Houseplants. Might seem kind of weird but this is a slightly new obsession that is bringing me joy right now. More recently I've started accumulating more houseplants mostly because Trader Joe's has had the best selection of small potted plants and I can't resist buying one every time I go to the store. I've also been enjoying chatting with my cousin (hi, Emily!) on Marco Polo about plants. Having more greenery around the house is cheery (just what we need right now!) and I like having a side project of developing my house plant green thumb. I was thinking that I'd be browsing local nurseries over the next few months to add more plants but perhaps I'll order some additional houseplants online? Any favorite online houseplant resources or books? I had just placed a several book request from the library for books on houseplants when our library announced its closure.

More social media. Usually I'm all about disconnecting from social media but right now I am very much enjoying feeling connected. It's comforting to see that we're all in this together and to see others changing their behavior and trying to be the helpers.

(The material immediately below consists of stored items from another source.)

(** * MIMIC-CXR multimodal self-supervision: training objectives

    A shallow embedding of [mm_pkg/methods/slip_mocov2.py],
    [mm_pkg/methods/slip_simclr.py] and [mm_pkg/methods/vicreg.py]:
    the feature queue of SLIP+MoCo-v2 with its in-place enqueue, the
    per-step [shared_forward] of the three objectives, and their
    [learnable_params] queries; then the training and validation steps
    built on them, the collate function, and the command-line options
    and callbacks of [main_pretrain.py].

    Tensors are rectangular nested lists that carry their shape, as a torch
    tensor does.  Python exceptions are outcomes that keep the state reached
    when they were raised.  Networks, losses and collectives live in other
    modules of the package (or in torch); they are the fields of the
    [Backend] class below. *)

From Stdlib Require Import ZArith QArith.
From Stdlib Require Znumtheory Zpow_facts.
From stdpp Require Import base numbers option list strings gmap.

Local Open Scope Z_scope.
Local Open Scope nat_scope.

(** ** Tensors *)

Module Tensor.

Record tensor2 (A : Type) := T2 {
  rows2 : nat;
  cols2 : nat;
  cells2 : list (list A)
}.

Record tensor3 (A : Type) := T3 {
  dim0 : nat;
  dim1 : nat;
  dim2 : nat;
  cells3 : list (list (list A))
}.

Arguments T2 {A} _ _ _.
Arguments rows2 {A} _.
Arguments cols2 {A} _.
Arguments cells2 {A} _.
Arguments T3 {A} _ _ _ _.
Arguments dim0 {A} _.
Arguments dim1 {A} _.
Arguments dim2 {A} _.
Arguments cells3 {A} _.

Section ops.
Context {A : Type}.

(** A matrix of [r] rows, every one of length [c]. *)
Definition matrix_wf (r c : nat) (m : list (list A)) : Prop :=
  length m = r ∧ Forall (λ row, length row = c) m.

Definition wf2 (t : tensor2 A) : Prop :=
  matrix_wf (rows2 t) (cols2 t) (cells2 t).

Definition wf3 (t : tensor3 A) : Prop :=
  length (cells3 t) = dim0 t ∧
  Forall (matrix_wf (dim1 t) (dim2 t)) (cells3 t).

Definition shape3 (t : tensor3 A) : nat * nat * nat :=
  (dim0 t, dim1 t, dim2 t).

(** [t[s, d, c]] *)
Definition get3 (t : tensor3 A) (s d c : nat) : option A :=
  m ← cells3 t !! s; r ← (m : list (list A)) !! d; (r : list A) !! c.

(** [t[i, j]] *)
Definition get2 (t : tensor2 A) (i j : nat) : option A :=
  r ← cells2 t !! i; (r : list A) !! j.

(** Transposition of a matrix whose rows have length [ncols]; the column
    count is an argument because a matrix without rows does not show
    it. *)
Fixpoint transpose {X : Type} (ncols : nat) (m : list (list X))
  : list (list X) :=
  match m with
  | [] => replicate ncols []
  | row :: rest => zip_with cons row (transpose ncols rest)
  end.

(** [t.permute(0, 2, 1)] *)
Definition permute021 (t : tensor3 A) : tensor3 A :=
  T3 (dim0 t) (dim2 t) (dim1 t) (map (transpose (dim2 t)) (cells3 t)).

(** [t[i]] on the first dimension, [0 <= i]. *)
Definition select0 (t : tensor3 A) (i : nat) : option (tensor2 A) :=
  T2 (dim1 t) (dim2 t) <$> cells3 t !! i.

(** [torch.stack((a, b))] of two matrices: their shapes must agree. *)
Definition stack2 (a b : tensor2 A) : option (tensor3 A) :=
  if decide (rows2 a = rows2 b ∧ cols2 a = cols2 b)
  then Some (T3 2 (rows2 a) (cols2 a) [cells2 a; cells2 b])
  else None.

(** The bound [i] of a slice [lo:hi] over a dimension of size [n], as
    Python normalises it: a negative bound counts from the end, and
    both are clamped to [0 .. n]. *)
Definition slice_index (n : nat) (i : Z) : nat :=
  if (i <? 0)%Z then Z.to_nat (Z.max (i + Z.of_nat n) 0)
  else Z.to_nat (Z.min i (Z.of_nat n)).

(** Broadcasting of one dimension: sizes agree, or the source has
    size 1 and is repeated. *)
Definition broadcastable (src tgt : nat) : bool :=
  bool_decide (src = tgt) || bool_decide (src = 1).

Definition expand_to {X : Type} (tgt : nat) (l : list X) : list X :=
  if decide (length l = tgt) then l
  else match l with
       | [x] => replicate tgt x
       | _ => l
       end.

(** [dst[:, :, lo:hi] = src], in place in torch; here the new contents
    of [dst].  [None] is torch's RuntimeError when [src] cannot be
    broadcast to the shape of the slice; nothing is written then. *)
Definition setitem_last (dst : tensor3 A) (lo hi : Z) (src : tensor3 A)
  : option (tensor3 A) :=
  let start := slice_index (dim2 dst) lo in
  let stop := slice_index (dim2 dst) hi in
  let len := stop - start in
  if broadcastable (dim0 src) (dim0 dst)
     && broadcastable (dim1 src) (dim1 dst)
     && broadcastable (dim2 src) len
  then
    let value :=
      expand_to (dim0 dst)
        (map (λ m, expand_to (dim1 dst) (map (expand_to len) m))
             (cells3 src)) in
    Some (T3 (dim0 dst) (dim1 dst) (dim2 dst)
            (zip_with
               (zip_with (λ row new,
                  take start row ++ new ++ drop (start + len) row))
               (cells3 dst) value))
  else None.

(** Column [c] of stream [s]: the vector [t[s, :, c]]. *)
Definition column (t : tensor3 A) (s c : nat) : option (list A) :=
  m ← cells3 t !! s; mapM (λ r : list A, r !! c) (m : list (list A)).

(** The vector [t[:, d, c]] along the first dimension. *)
Definition fibre0 (t : tensor3 A) (d c : nat) : option (list A) :=
  mapM (λ m : list (list A), r ← m !! d; (r : list A) !! c) (cells3 t).

(** Row [i] of stream [s]: the vector [t[s, i, :]]. *)
Definition row (t : tensor3 A) (s i : nat) : option (list A) :=
  m ← cells3 t !! s; (m : list (list A)) !! i.

(** [normalize(t, dim=1)] of a matrix, given the normalisation of one
    vector: every row is normalised. *)
Definition normalize2_dim1 (nv : list A → list A) (t : tensor2 A)
  : tensor2 A :=
  T2 (rows2 t) (cols2 t) (map nv (cells2 t)).

(** [normalize(t, dim=0)] of a 3-d tensor: the vectors that are
    normalised are the fibres [t[:, d, c]] along the first dimension. *)
Definition normalize3_dim0 (nv : list A → list A) (t : tensor3 A)
  : tensor3 A :=
  let fibres :=  (* shape (dim1, dim2, dim0) *)
    map (transpose (dim2 t)) (transpose (dim1 t) (cells3 t)) in
  let normed := map (map nv) fibres in
  T3 (dim0 t) (dim1 t) (dim2 t)
     (transpose (dim0 t) (map (transpose (dim0 t)) normed)).

End ops.

End Tensor.

Import Tensor.

(** ** Exceptions and the state monad of a method call *)

Inductive exn : Set :=
  | AssertionError
  | ZeroDivisionError
  | RuntimeError
  | IndexError.

(** What a call on [self] ends in: a value or an exception, each with the
    state of [self] at that point (an in-place write made before a raise
    stays made). *)
Inductive outcome (S X : Type) : Type :=
  | Returned (x : X) (s : S)
  | Raised (e : exn) (s : S).

Arguments Returned {S X} _ _.
Arguments Raised {S X} _ _.

Definition M (S X : Type) : Type := S → outcome S X.

Definition ret {S X : Type} (x : X) : M S X := λ s, Returned x s.

Definition bind {S X Y : Type} (m : M S X) (k : X → M S Y) : M S Y :=
  λ s, match m s with
       | Returned x s' => k x s'
       | Raised e s' => Raised e s'
       end.

Definition raise {S X : Type} (e : exn) : M S X := λ s, Raised e s.

Definition get_self {S : Type} : M S S := λ s, Returned s s.

Definition modify {S : Type} (f : S → S) : M S unit :=
  λ s, Returned tt (f s).

(** [assert b], with assertions enabled (no [-O]). *)
Definition py_assert {S : Type} (b : bool) : M S unit :=
  if b then ret tt else raise AssertionError.

(** [a % b] on Python integers: the result has the sign of [b], as
    [Z.modulo] has; a zero divisor raises. *)
Definition py_mod {S : Type} (a b : Z) : M S Z :=
  if decide (b = 0%Z) then raise ZeroDivisionError else ret (a mod b)%Z.

(** A torch call that can fail on the shapes of its arguments. *)
Definition torch_call {S X : Type} (r : option X) : M S X :=
  match r with
  | Some x => ret x
  | None => raise RuntimeError
  end.

Declare Scope py_scope.
Delimit Scope py_scope with py.
Notation "'let*' x ':=' m 'in' k" := (bind m (λ x, k))
  (at level 10, x name, m at level 100, k at level 200) : py_scope.

(** The state a call ends in, and the value it returned. *)
Definition final_state {S X : Type} (o : outcome S X) : S :=
  match o with
  | Returned _ s => s
  | Raised _ s => s
  end.

Definition returned {S X : Type} (o : outcome S X) : option X :=
  match o with
  | Returned x _ => Some x
  | Raised _ _ => None
  end.

(** ** The collaborators of the methods

    The names imported from [..methods.base], [..losses] and
    [..model_utils.misc_utils], and the torch functions the three files
    call.  A forward pass is a function of the state of the sub-module
    (its parameters and buffers) and of its input.  The random permutation
    of a batch shuffle is drawn outside and passed in. *)

Class Backend := {
  scalar : Type;
  radd : scalar → scalar → scalar;
  rmul : scalar → scalar → scalar;
  rdiv : scalar → scalar → scalar;
  rint : Z → scalar;
  Img : Type;
  Images : Type;
  TextEnc : Type;
  Net : Type;
  Idx : Type;
  Rand : Type;
  torch_stack : list Img → Images;
  img_forward : Net → Images → tensor2 scalar;
  text_forward : Net → TextEnc → tensor2 scalar;
  head_forward : Net → tensor2 scalar → tensor2 scalar;
  ema : Net → Net → scalar → Net;
  all_gather : tensor2 scalar → tensor2 scalar;
  gather : tensor2 scalar → tensor2 scalar;
  normalize_vec : list scalar → list scalar;
  clip_loss : tensor2 scalar → tensor2 scalar → scalar → list scalar;
  mean : list scalar → scalar;
  mocov2_loss :
    tensor2 scalar → tensor2 scalar → tensor2 scalar → scalar → scalar;
  _batch_shuffle_ddp : Rand → Images → Images * Idx;
  _batch_unshuffle_ddp : tensor2 scalar → Idx → tensor2 scalar;
  NT_Xent : Z → scalar → Z → tensor2 scalar → tensor2 scalar → scalar;
  vicreg_loss :
    tensor2 scalar → tensor2 scalar → scalar → scalar → scalar → scalar
}.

The weather. It's perfect. We can leave the doors open all day and get a nice breeze. The mornings and evenings are cool. Our backyard grass is lush and green. I can sit in our backyard, listen to the birds, put my feet in the grass, and take a deep breath. We don't have a big yard but it's big enough for the boys to throw a ball and run around. I'm imagining that soon I'll sit out there holding a sleeping baby or lay her on a blanket to look up at the trees. I'm so thankful we have a little patch of outdoors to call ours.

Baking. Therapeutic and something that lets me take action to create comfort. I've started making some things to put in the freezer for after the baby arrives plus some treats like chocolate banana bread for us to eat now because that just feels right. Yesterday I think I turned over the kitchen (got it dirty, completely cleaned it up, repeat) at least three times between everything I made.

 

Those are my thoughts for now; it's getting late. Thank you for all your sweet comments and asking how I'm doing. I'm thinking of you too and sending you good thoughts.